The board’s resolution, which was unanimously adopted Dec. 16, reads: “Be it resolved (that the board) does not support the use of agricultural lands for activities related to entertainment and tourism and other events except under strictly defined circumstances.”
Among “strictly defined circumstances” the board highlighted are compatibility with area farming and ranch operations and direct relation to the “commercial farm use or processing activities occurring on a farm or ranch operation.”
The Oregon Farm Bureau’s resolution reads: “We support the right of an agricultural producer to vertically integrate the farm operation. … Non-production based commercial activities should be accessory and auxiliary to the farm use on the subject farm and not the primary use.”
In both cases, the bodies required the allowable activity to be supplemental to the farm use and not the primary use of the land _ a provision both bodies said is key to their positions.
The winery association has yet to firm up the exact language it plans to advance in its bill.
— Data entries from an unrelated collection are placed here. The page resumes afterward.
(** A cut inside a transaction leaves records of its body only. *)
Lemma complete_partial n x : n < Zlen (log_bytes (txn_records x)) -> exists l, complete n (txn_records x) = l /\ l `prefix_of` x_body x.
Proof.
  intros Hn. unfold txn_records in *. rewrite complete_app. rewrite log_bytes_app, Zlen_app in Hn.
  destruct (Z.leb_spec (Zlen (log_bytes (x_body x))) n) as [Hle|Hgt].
  - cbn [complete]. assert (Zlen (log_bytes [RCommit (x_id x) (x_ts x)]) = Zlen (encode_record (RCommit (x_id x) (x_ts x)))) as E.
    { unfold log_bytes. cbn [fmap list_fmap mjoin list_join]. by rewrite app_nil_r. }
    rewrite E in Hn. zb. rewrite app_nil_r. by eexists.
  - eexists. split; [done|]. clear Hn. revert n Hgt. induction (x_body x) as [|r l IH]; intros n Hgt; cbn [complete]; [done|].
    rewrite log_bytes_cons, Zlen_app in Hgt. destruct (_ <=? _); [|apply prefix_nil]. apply prefix_cons, IH. lia.
Qed.

Lemma reread_body id rec : body_of id rec -> body_of id (reread_record rec).
Proof. by destruct rec. Qed.

Lemma batches_body tx pending body recs : Forall (body_of tx) body ->
  batches pending (body ++ recs) =
  batches (match body with [] => pending | _ => <[tx := default [] (pending !! tx) ++ body]> pending end) recs.
Proof.
  intros Hb. revert pending. induction Hb as [|rec body [Ht Hc] Hb IH]; intros pending; [done|]. cbn [app].
  assert (batches pending (rec :: body ++ recs) = batches (<[tx := default [] (pending !! tx) ++ [rec]]> pending) (body ++ recs)) as ->.
  { rewrite <- Ht. by destruct rec. }
  rewrite IH. destruct body as [|rec' body]; [done|]. rewrite lookup_insert_eq, insert_insert_eq. cbn [default from_option id]. by rewrite <- app_assoc.
Qed.

Lemma batches_body_ne tx pending body recs : Forall (body_of tx) body -> body <> [] ->
  batches pending (body ++ recs) = batches (<[tx := default [] (pending !! tx) ++ body]> pending) recs.
Proof. intros Hb Hne. rewrite (batches_body tx) by done. by destruct body. Qed.

Lemma batches_txn pending x recs : Forall (body_of (x_id x)) (x_body x) -> pending !! x_id x = None ->
  batches pending ((reread_record <$> txn_records x) ++ recs) = (reread_record <$> x_body x) ++ batches pending recs.
Proof.
  intros Hb Hn. unfold txn_records. rewrite fmap_app, <- app_assoc.
  rewrite (batches_body (x_id x)) by (apply Forall_fmap; eapply Forall_impl; [exact Hb|apply reread_body]).
  change (reread_record <$> [RCommit (x_id x) (x_ts x)]) with [RCommit (x_id x) (x_ts x)].
  destruct (x_body x) as [|r body]; cbn -[reread_record].
  - by rewrite Hn, delete_id.
  - rewrite lookup_insert_eq. cbn -[reread_record]. by rewrite delete_insert_eq, delete_id, Hn.
Qed.

Lemma batches_txns pending txns recs : Forall txn_wf txns -> Forall (fun x => pending !! x_id x = None) txns ->
  batches pending ((reread_record <$> log_of txns) ++ recs) = redo_list txns ++ batches pending recs.
Proof.
  intros Hwf Hp. induction Hwf as [|x txns [_ Hb] _ IH]; [done|]. apply Forall_cons in Hp as [Hx Hp].
  unfold log_of, redo_list. cbn [fmap list_fmap mjoin list_join]. rewrite !fmap_app, <- !app_assoc, batches_txn by done.
  f_equal. by apply IH.
Qed.

Lemma batches_partial id body : Forall (body_of id) body -> batches ∅ body = [].
Proof. intros Hb. rewrite <- (app_nil_r body), (batches_body id) by done. by destruct body. Qed.

(** Redo applies exactly the transactions that are complete. *)
Lemma batches_committed txns n : Forall txn_wf txns ->
  batches ∅ (reread_record <$> complete n (log_of txns)) = redo_list (committed n txns).
Proof.
  intros Hwf. revert n. induction Hwf as [|x txns [_ Hb] _ IH]; intros n; [done|].
  unfold log_of. cbn [fmap list_fmap mjoin list_join]. rewrite complete_app. cbn [committed].
  destruct (Z.leb_spec (Zlen (log_bytes (txn_records x))) n) as [Hle|Hgt].
  - rewrite fmap_app, batches_txn by done || apply lookup_empty. fold (log_of txns). rewrite IH. unfold redo_list. cbn [fmap list_fmap mjoin list_join]. by rewrite fmap_app.
  - destruct (complete_partial n x Hgt) as (l & -> & k & Hk). apply (batches_partial (x_id x)). apply Forall_fmap.
    rewrite Hk in Hb. apply Forall_app in Hb as [Hb _]. eapply Forall_impl; [exact Hb|apply reread_body].
Qed.

Lemma log_of_wf txns : Forall txn_wf txns -> Forall record_wf (log_of txns).
Proof. induction 1 as [|x txns [Hx _] _ IH]; [constructor|]. unfold log_of. cbn. apply Forall_app. by split. Qed.

(** The log file of these transactions, of which a crash left [n] bytes after the
    header. *)
Definition crashed_log (txns : list Txn) (n : nat) : bytes := wal_header ++ take n (log_bytes (log_of txns)).

Lemma read_crashed txns n : Forall txn_wf txns -> (n <= length (log_bytes (log_of txns)))%nat ->
  read_all (crashed_log txns n) = Ok (reread_record <$> complete (Z.of_nat n) (log_of txns)).
Proof.
  intros Hwf Hn. unfold crashed_log. rewrite read_all_header. unfold decode_wal_range.
  rewrite complete_prefix; [done|by apply log_of_wf|rewrite length_take; lia|done].
Qed.

(** * Opening *)

Lemma fk_indexes_err a fks e : fk_indexes a fks = Err e -> Forall (fun fk => is_Some (index_of (a_schema a) (fk_column fk))) fks -> False.
Proof.
  revert a. induction fks as [|fk fks IH]; intros a He Hf; [done|]. apply Forall_cons in Hf as [[c Hc] Hf]. cbn in He.
  destruct (fk_index a fk) as [a1|e1|] eqn:E1; cbn in He; try done.
  - apply fk_index_def in E1 as [Hd _]. apply (IH a1 He). unfold a_schema in *. by rewrite Hd.
  - unfold fk_index in E1. destruct (bool_decide _); [done|]. destruct (covered _ _); [done|]. destruct (auto_name _ _); [|done].
    by rewrite Hc in E1.
Qed.

Section opening.
Context {T P : Type} {KT : KvTree T} {HT : KvTreeOk T} {KP : Pool P} {HP : PoolOk P}.
Context (hash_order : gmap bytes (@Table T P) -> list bytes) (Horder : forall m, hash_order m ≡ₚ (map_to_list m).*1).

Abbreviation DB := (@Data T P).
“Our position is we want to find a consensus with others, particularly the counties, to understand or clarify existing law, and, if need be, to come up with language to further clarify existing law,” said Gary Conkling, the association’s lobbyist.
The placeholder bill, he said, is in case the association can reach consensus among its members and with counties prior to the one-month February session.
If not, he said, the association is prepared to wait until the 2011 regular session to advance its bill.
“The speed isn’t the issue,” he said. “The question is the quality of the consensus.”